Top of Data extract
(* ===== verification/McpConfig.v ===== *)
(** * MCP proxy configuration

    Models [internal/mcpproxy/config.go] and the data types of
    [internal/filterapi/mcpconfig.go]: the routes built from a configuration with
    their tool and prompt selectors and the indexes of bare names, the comparison
    of two configurations, [LoadConfig] with its signal to the watching sessions,
    and the choice of the session crypto.  Regular expressions are a class with
    the documented behaviour of [regexp]; logging is left out. *)

From Stdlib Require Import Ascii ZArith Lia.
From stdpp Require Import base gmap strings list sorting.
From S2P Require Import Prelude GoStrings GoHttp McpAuthz Crypto McpCrypto.

(** ** Configuration data *)

Definition PrefixModeAlways : string := "Always".
Definition PrefixModeNever : string := "Never".

Record MCPHeaderForward := { hf_Name : string; hf_BackendHeader : string }.

Definition ForwardName (h : MCPHeaderForward) : string :=
  if bool_decide (hf_BackendHeader h ≠ "") then hf_BackendHeader h else hf_Name h.

Record MCPToolSelector := {
  tsel_Include : list string;
  tsel_IncludeRegex : list string;
  tsel_Exclude : list string;
  tsel_ExcludeRegex : list string;
}.

Record MCPPromptSelector := {
  psel_Include : list string;
  psel_IncludeRegex : list string;
  psel_Exclude : list string;
  psel_ExcludeRegex : list string;
}.

Record MCPBackend := {
  mb_Name : string;
  mb_ToolSelector : option MCPToolSelector;
  mb_PromptSelector : option MCPPromptSelector;
  mb_ForwardHeaders : list MCPHeaderForward;
  mb_PrefixMode : string;
}.

Record MCPRoute := {
  mr_Name : string;
  mr_Backends : list MCPBackend;
  mr_Authorization : option MCPRouteAuthorization;
  mr_BackendSelector : option MCPRouteAuthorization;
  mr_ForwardHeaders : list string;
  mr_PrefixMode : string;
}.

Record MCPSessionEncryption := {
  se_Seed : string;
  se_Iterations : Z;
  se_FallbackSeed : string;
  se_FallbackIterations : Z;
}.

Record MCPConfig := {
  mc_BackendListenerAddr : string;
  mc_Routes : list MCPRoute;
  mc_SessionEncryption : option MCPSessionEncryption;
}.

(** ** Selectors *)

(** [regexp.Regexp]: [String] returns the source text it was compiled from. *)
Class Regexps := {
  Regexp : Type;
  regexp_Compile : string → outcome Regexp;
  MatchString : Regexp → string → bool;
  regexp_String : Regexp → string;
}.

Class RegexpLaws (RX : Regexps) : Prop := {
  regexp_String_Compile e r : regexp_Compile e = Ok r → regexp_String r = e;
}.

Section Selectors.
Context `{RX : !Regexps}.

Record toolSelector := {
  ts_include : gset string;
  ts_includeRegexps : list Regexp;
  ts_exclude : gset string;
  ts_excludeRegexps : list Regexp;
}.

Definition compileRegexps (exprs : list string) (kind backendName routeName : string) : outcome (list Regexp) :=
  ofold (λ regexps expr,
    let! re := owrap ("failed to compile " +:+ kind +:+ " regex " +:+ Quote expr +:+ " for backend " +:+ Quote backendName +:+
                      " in route " +:+ Quote routeName +:+ ": ") (regexp_Compile expr) in
    Ok (regexps ++ [re])) [] exprs.

Definition buildSelector (include includeRegex exclude excludeRegex : list string)
    (includeKind excludeKind backendName routeName : string) : outcome toolSelector :=
  let! includeRegexps := compileRegexps includeRegex includeKind backendName routeName in
  let! excludeRegexps := compileRegexps excludeRegex excludeKind backendName routeName in
  Ok {| ts_include := list_to_set include; ts_includeRegexps := includeRegexps;
        ts_exclude := list_to_set exclude; ts_excludeRegexps := excludeRegexps |}.

(** [sortRegexpAsString]. *)
Definition regexp_le (a b : Regexp) : Prop := string_leb (regexp_String a) (regexp_String b).
#[global] Instance regexp_le_dec a b : Decision (regexp_le a b).
Proof. unfold regexp_le. apply _. Defined.

Definition sameRegexps (l1 l2 : list Regexp) : bool :=
  EqualFunc (λ a b, bool_decide (regexp_String a = regexp_String b)) (merge_sort regexp_le l1) (merge_sort regexp_le l2).

Definition selector_sameTools (t other : toolSelector) : bool :=
  if bool_decide (ts_include t ≠ ts_include other) then false
  else if bool_decide (ts_exclude t ≠ ts_exclude other) then false
  else if negb (sameRegexps (ts_includeRegexps t) (ts_includeRegexps other)) then false
  else sameRegexps (ts_excludeRegexps t) (ts_excludeRegexps other).

(** A lookup in an empty set finds nothing, so the length checks before the two
    exclusions make no difference. *)
Definition selector_allows (t : toolSelector) (tool : string) : bool :=
  if bool_decide (tool ∈ ts_exclude t) then false
  else if existsb (λ re, MatchString re tool) (ts_excludeRegexps t) then false
  else if bool_decide (ts_include t ≠ ∅) then bool_decide (tool ∈ ts_include t)
  else match ts_includeRegexps t with
       | [] => true
       | res => existsb (λ re, MatchString re tool) res
       end.
End Selectors.

(** ** Routes *)

Section Routes.
Context `{L : !AuthzLib} `{CE : !AuthzCel} `{RX : !Regexps}.
(* ===== verification/McpController.v ===== *)
(** * MCP routes in the controller

    Models how an MCPRoute resource becomes the configuration of the MCP proxy:
    [mcpConfig] of [internal/controller/gateway.go] with [buildResourceMetadataURL],
    and [validatePerBackendPrefixMode] of [internal/controller/mcp_route.go].  The
    records prefixed with [aig] are the fields of the resource types of
    [api/v1beta1/mcp_route.go] that these functions read. *)

From Stdlib Require Import Ascii ZArith Lia.
From stdpp Require Import base gmap strings list.
From S2P Require Import Prelude GoStrings Kube McpAuthz McpConfig.

(** ** Resources *)

Definition MCPRoutePrefixModeAlways : string := "Always".
Definition MCPRoutePrefixModeNever : string := "Never".

Record aigMCPToolFilter := {
  tf_Include : list string; tf_IncludeRegex : list string; tf_Exclude : list string; tf_ExcludeRegex : list string }.
Record aigMCPPromptFilter := {
  pf_Include : list string; pf_IncludeRegex : list string; pf_Exclude : list string; pf_ExcludeRegex : list string }.
Record aigMCPHeaderForward := { fh_Name : string; fh_BackendHeader : option string }.

Record aigMCPRouteBackendRef := {
  br_Name : string;
  br_ToolSelector : option aigMCPToolFilter;
  br_PromptSelector : option aigMCPPromptFilter;
  br_ForwardHeaders : list aigMCPHeaderForward;
  br_PrefixMode : option string;
}.
(** The separator found in the buffer: the chunk before it and the rest. *)
Definition cutEvent (buf : string) : option (string * string) :=
  (λ idx, (str_take idx buf, str_drop (idx + 2) buf)) <$> Index buf sseLFLF.

(** What [next] returns: an event, or an error with perhaps a last event. *)
Inductive next_result :=
| NextEvent (ev : sseEvent)
| NextErr (ev : option sseEvent) (err : error)
| NextPanic (msg : string).

Definition joinErrors (err parseErr : error) : error :=
  Err (err_msg err +:+ String LF (err_msg parseErr)) (err_chain err ++ err_chain parseErr).

(** The loop of [next]: each turn takes an event from the buffer, reads more
    or ends with the reader's error. *)
Fixpoint next_loop (backend : string) (end_ : error) (reads : list string) (buf : string) :
    list string * string * next_result :=
  match cutEvent buf with
  | Some (chunk, rest) =>
      (reads, rest, match parseEvent backend chunk with
                    | Ok ev => NextEvent ev
                    | Fail err => NextErr None err
                    | Panic m => NextPanic m
                    end)
  | None =>
      match reads with
      | r :: reads =>
          next_loop backend end_ reads (if bool_decide (r = "") then buf else buf +:+ normalizeNewlines r)
      | [] =>
          if errors_Is end_ IoEOF && bool_decide (buf ≠ "") then
            ([], "", match parseEvent backend buf with
                     | Ok ev => NextErr (Some ev) end_
                     | Fail parseErr => NextErr None (joinErrors end_ parseErr)
                     | Panic m => NextPanic m
                     end)
          else ([], buf, NextErr None end_)
      end
  end.

Definition next (s : sseEventParser) : sseEventParser * next_result :=
  let '(reads, buf, r) := next_loop (sp_backend s) (sp_end s) (sp_reads s) (sp_buf s) in
  ({| sp_backend := sp_backend s; sp_reads := reads; sp_end := sp_end s; sp_buf := buf |}, r).

(** The readers' loop: all events up to the first error.  Every event takes two
    bytes from the input, so its size bounds the number of calls. *)
Fixpoint drain_go (fuel : nat) (s : sseEventParser) : option (list sseEvent * outcome error) :=
  match fuel with
  | 0 => None
  | S fuel =>
      match next s with
      | (s, NextEvent ev) => prod_map (cons ev) id <$> drain_go fuel s
      | (_, NextErr ev err) => Some (option_list ev, Ok err)
      | (_, NextPanic m) => Some ([], Panic m)
      end
  end.

Definition parser_size (s : sseEventParser) : nat :=
  String.length (sp_buf s) + String.length (sconcat (sp_reads s)).

Definition drain (s : sseEventParser) : option (list sseEvent * outcome error) :=
  drain_go (S (parser_size s)) s.

(** [writeAndMaybeFlush]: the bytes written. *)
Definition writeEvent (s : sseEvent) : string :=
  (if bool_decide (ev_event s ≠ "") then "event: " +:+ ev_event s +:+ String LF "" else "") +:+
  (if bool_decide (ev_id s ≠ "") then "id: " +:+ ev_id s +:+ String LF "" else "") +:+
  sconcat ((λ msg, "data: " +:+ EncodeMessage msg +:+ String LF "") <$> ev_messages s) +:+
  sseLFLF.

(** [utf8BOM]. *)
Definition utf8BOM : string := bytes_of [239; 187; 191].

Definition tryDecodeJSONRPCMessage (body : string) : option Msg :=
  match DecodeMessage (TrimPrefix (TrimSpace body) utf8BOM) with Ok msg => Some msg | _ => None end.
End Sse.

(** [mime.ParseMediaType] is an argument. *)
Definition isJSONContentType (parseMediaType : string → outcome string) (value : string) : bool :=
  match parseMediaType value with Ok mediaType => EqualFold mediaType "application/json" | _ => false end.

Arguments sseEvent : clear implicits.

(** ** Line ends *)

Lemma slength_normalize b : String.length (normalizeNewlines b) ≤ String.length b.
Proof.
  unfold normalizeNewlines.
  assert (∀ s, String.length (replaceCR s) = String.length s) as Hcr by (induction s; simpl; congruence).
  rewrite Hcr. clear Hcr. remember (String.length b) as n eqn:Hn. revert b Hn.
  induction n as [n IH] using lt_wf_ind; intros [|c b] ->; [done|]. cbn [replaceCRLF].
  destruct (bool_decide (c = CR)); [destruct b as [|d b]; [done|]; destruct (bool_decide (d = LF))|].
  - pose proof (IH (String.length b) ltac:(simpl; lia) b eq_refl). cbn [String.length]. lia.
  - pose proof (IH (String.length (String d b)) ltac:(simpl; lia) (String d b) eq_refl). cbn [String.length] in *. lia.
  - pose proof (IH (String.length b) ltac:(simpl; lia) b eq_refl). cbn [String.length] in *. lia.
Qed.

Lemma replaceCR_app a b : replaceCR (a +:+ b) = replaceCR a +:+ replaceCR b.
Proof. induction a as [|c a IH]; [done|]. rewrite sapp_cons. simpl. rewrite sapp_cons. by rewrite IH. Qed.

(** A cut between two texts separates a CR from its LF. *)
Definition splits_crlf (a b : string) : bool := HasSuffix a (String CR "") && HasPrefix b (String LF "").

Lemma HasSuffix_cons c a p : p ≠ "" → a ≠ "" → String.length p = 1 → HasSuffix (String c a) p = HasSuffix a p.
Proof.
  intros Hp Ha Hl. apply eq_bool_prop_intro. rewrite !Is_true_true, !HasSuffix_spec.
  split; intros [t Ht].
  - destruct t as [|d t].
    + exfalso. rewrite sapp_nil_l in Ht. subst p. simpl in Hl. apply Ha, slength_0. lia.
    + rewrite sapp_cons in Ht. injection Ht as -> ->. by exists t.
  - exists (String c t). by rewrite Ht, sapp_cons.
Qed.

Lemma replaceCRLF_cons2 c d s :
  replaceCRLF (String c (String d s)) =
    if bool_decide (c = CR) && bool_decide (d = LF) then String LF (replaceCRLF s)
    else String c (replaceCRLF (String d s)).
Proof. cbn [replaceCRLF]. destruct (bool_decide (c = CR)); [|done]. by destruct (bool_decide (d = LF)). Qed.

Lemma replaceCRLF_app a b : splits_crlf a b = false → replaceCRLF (a +:+ b) = replaceCRLF a +:+ replaceCRLF b.
Proof.
  remember (String.length a) as n eqn:Hn. revert a Hn.
  induction n as [n IH] using lt_wf_ind; intros [|c [|d a]] -> Hs; [done|..].
  - (* one character: it is a CR only when no LF follows *)
    rewrite sapp_cons, sapp_nil_l. cbn [replaceCRLF]. case_bool_decide as Hc; [|done]. subst c.
    destruct b as [|e b]; [done|]. rewrite bool_decide_false; [by rewrite sapp_cons|]. intros ->.
    by destruct b.
  - assert (splits_crlf (String d a) b = false) as Hs'.
    { unfold splits_crlf in *. by rewrite HasSuffix_cons in Hs by done. }
    rewrite !sapp_cons, !replaceCRLF_cons2. destruct (_ && _); rewrite sapp_cons; f_equal.
    + destruct a as [|e a]; [done|]. apply (IH (String.length (String e a))); [simpl; lia|done|].
      unfold splits_crlf in *. by rewrite HasSuffix_cons in Hs' by done.
    + rewrite <-(sapp_cons d). apply (IH (String.length (String d a))); [simpl; lia|done|done].
Qed.

Lemma normalize_app a b :
  splits_crlf a b = false → normalizeNewlines (a +:+ b) = normalizeNewlines a +:+ normalizeNewlines b.
Proof. intros H. unfold normalizeNewlines. by rewrite replaceCRLF_app, replaceCR_app. Qed.

(** ** Searching a growing buffer *)

Lemma cutEvent_app buf t chunk rest : cutEvent buf = Some (chunk, rest) → cutEvent (buf +:+ t) = Some (chunk, rest +:+ t).
Proof.
  unfold cutEvent. destruct (Index buf sseLFLF) as [i|] eqn:E; [|done]. intros [= <- <-].
  rewrite (Index_app_l _ _ _ _ E). simpl. apply Index_le in E. change (String.length sseLFLF) with 2 in E.
  rewrite str_drop_le by lia. do 2 f_equal.
  assert (String.length (str_take i buf) = i) as Hl by (rewrite slength_take; lia).
  rewrite <-(str_take_drop i buf) at 1. rewrite <-sapp_assoc. by apply str_take_app'.
Qed.

Lemma cutEvent_shrinks buf chunk rest : cutEvent buf = Some (chunk, rest) → String.length rest + 2 ≤ String.length buf.
Proof.
  unfold cutEvent. destruct (Index buf sseLFLF) as [i|] eqn:E; [|done]. intros [= <- <-].
  apply Index_le in E. change (String.length sseLFLF) with 2 in E. rewrite slength_drop. lia.
Qed.

Section SseProps.
Context {Msg : Type} `{JR : !JsonRpc Msg}.

(** No boundary between two reads separates a CR from its LF. *)
Fixpoint cuts_ok (reads : list string) : bool :=
  match reads with
  | [] => true
  | r :: reads => negb (splits_crlf r (sconcat reads)) && cuts_ok reads
  end.

(** The parser after all reads. *)
Definition read_all (s : sseEventParser) : sseEventParser :=
  {| sp_backend := sp_backend s; sp_reads := []; sp_end := sp_end s;
     sp_buf := sp_buf s +:+ normalizeNewlines (sconcat (sp_reads s)) |}.

Lemma next_loop_read_all backend end_ reads buf :
  cuts_ok reads = true →
  let '(reads', buf', r) := next_loop (JR := JR) backend end_ reads buf in
  next_loop backend end_ [] (buf +:+ normalizeNewlines (sconcat reads)) =
    ([], buf' +:+ normalizeNewlines (sconcat reads'), r) ∧ cuts_ok reads' = true.
Proof.
  revert buf. induction reads as [|r reads IH]; intros buf Hc.
  - change (normalizeNewlines (sconcat [])) with "". rewrite sapp_nil_r.
    destruct (next_loop _ _ [] buf) as [[reads' buf'] r] eqn:E. revert E. cbn [next_loop].
    destruct (cutEvent buf) as [[chunk rest]|]; [|destruct (_ && _)]; intros [= <- <- <-];
      change (normalizeNewlines (sconcat [])) with ""; by rewrite sapp_nil_r.
  - destruct (cutEvent buf) as [[chunk rest]|] eqn:E.
    + cbn [next_loop]. rewrite E. by rewrite (cutEvent_app _ _ _ _ E).
    + cbn [next_loop]. rewrite E. simpl in Hc. apply andb_true_iff in Hc as [Hs Hc].
      apply negb_true_iff in Hs. rewrite sconcat_cons, (normalize_app _ _ Hs).
      specialize (IH (if bool_decide (r = "") then buf else buf +:+ normalizeNewlines r) Hc).
      destruct (next_loop _ _ reads _) as [[reads' buf'] res].
      replace (buf +:+ normalizeNewlines r +:+ normalizeNewlines (sconcat reads))
        with ((if bool_decide (r = "") then buf else buf +:+ normalizeNewlines r) +:+ normalizeNewlines (sconcat reads));
        [done|]. case_bool_decide; [by subst r|]. by rewrite sapp_assoc.
Qed.

Lemma next_read_all s :
  cuts_ok (sp_reads s) = true →
  let '(s', r) := next (JR := JR) s in next (read_all s) = (read_all s', r) ∧ cuts_ok (sp_reads s') = true.
Proof.
  intros Hc. unfold next. pose proof (next_loop_read_all (sp_backend s) (sp_end s) _ (sp_buf s) Hc) as H.
  destruct (next_loop _ _ _ (sp_buf s)) as [[reads buf] r]. destruct H as [H Hc'].
  cbn [read_all sp_backend sp_end sp_reads sp_buf]. by rewrite H.
Qed.

Lemma drain_go_read_all fuel s :
  cuts_ok (sp_reads s) = true → drain_go (JR := JR) fuel s = drain_go fuel (read_all s).
Proof.
  revert s. induction fuel as [|fuel IH]; intros s Hc; [done|]. simpl.
  pose proof (next_read_all s Hc) as H. destruct (next s) as [s' r]. destruct H as [-> Hc'].
  destruct r; [|done..]. by rewrite (IH _ Hc').
Qed.
(** Recording an event changes only the last event id of its backend. *)
Lemma recordEvents_entries updates s :
  setLastEventID "" <$> ss_perBackendSessions (recordEvents updates s) = setLastEventID "" <$> ss_perBackendSessions s.
Proof.
  revert s. induction updates as [|[b ev] updates IH]; intros s; [done|]. unfold recordEvents in *. cbn [foldl fst snd]. rewrite IH.
  unfold session_setLastEventID. destruct (ss_perBackendSessions s !! b) as [e|] eqn:E; [|done]. cbn.
  apply map_eq. intros k. rewrite fmap_insert, lookup_insert, lookup_fmap. case_decide; [|done]. subst. by rewrite E.
Qed.

Lemma fmap_setLastEventID_inv (m m' : gmap string compositeSessionEntry) k :
  setLastEventID "" <$> m = setLastEventID "" <$> m' → setLastEventID "" <$> m !! k = setLastEventID "" <$> m' !! k.
Proof. intros H%(f_equal (lookup k)). by rewrite !lookup_fmap in H. Qed.

(** What a session id is resumed as, without and with an event id. *)
Lemma sessionFromID_parsed (m : mcpRequestContext) id lastEvent route subject s :
  sessionFromID corruptInput m id lastEvent route subject = Ok s →
  ∃ text sessions, Decrypt corruptInput (rc_sessionCrypto m) id = Ok text ∧ backendSessionIDs corruptInput text = Ok (sessions, route, subject) ∧
    session_wf sessions ∧ sessions ≠ ∅ ∧ setLastEventID "" <$> ss_perBackendSessions s = setLastEventID "" <$> sessions.
Proof.
  intros (text & Hd%owrap_ok_inv & ([[sessions r] u] & Hp & H)%obind_ok_inv)%obind_ok_inv.
  case_bool_decide as Hr; [done|]. case_bool_decide as Hu; [done|]. assert (r = route) as -> by by destruct (decide (r = route)).
  assert (u = subject) as -> by by destruct (decide (u = subject)).
  destruct (backendSessionIDs_shape _ _ _ _ Hp) as (backends & -> & Hr' & Hb).
  pose proof (backendSessionIDs_parts _ _ _ _ _ _ Hr' Hb Hp) as [Hwf Hne]%parsed_wf; [|done].
  eexists _, sessions. split; [exact Hd|]. split_and!; [done..|]. apply obind_ok_inv in H as (sessions' & Hs & [= <-]). cbn.
  case_bool_decide; [|by injection Hs as <-]. apply obind_ok_inv in Hs as (ev & _ & [= <-]). by rewrite applyEventIDs_sessions.
Qed.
Bottom of Data extract
Only one part of the material above is to be transcribed, namely the lines starting with the line that has "if bool_decide (ts_include t ≠ ts_include" and going on through the line that has "(** * MCP routes in the controller", exactly as they stand.

  if bool_decide (ts_include t ≠ ts_include other) then false
  else if bool_decide (ts_exclude t ≠ ts_exclude other) then false
  else if negb (sameRegexps (ts_includeRegexps t) (ts_includeRegexps other)) then false
  else sameRegexps (ts_excludeRegexps t) (ts_excludeRegexps other).

(** A lookup in an empty set finds nothing, so the length checks before the two
    exclusions make no difference. *)
Definition selector_allows (t : toolSelector) (tool : string) : bool :=
  if bool_decide (tool ∈ ts_exclude t) then false
  else if existsb (λ re, MatchString re tool) (ts_excludeRegexps t) then false
  else if bool_decide (ts_include t ≠ ∅) then bool_decide (tool ∈ ts_include t)
  else match ts_includeRegexps t with
       | [] => true
       | res => existsb (λ re, MatchString re tool) res
       end.
End Selectors.

(** ** Routes *)

Section Routes.
Context `{L : !AuthzLib} `{CE : !AuthzCel} `{RX : !Regexps}.
(* ===== verification/McpController.v ===== *)
(** * MCP routes in the controller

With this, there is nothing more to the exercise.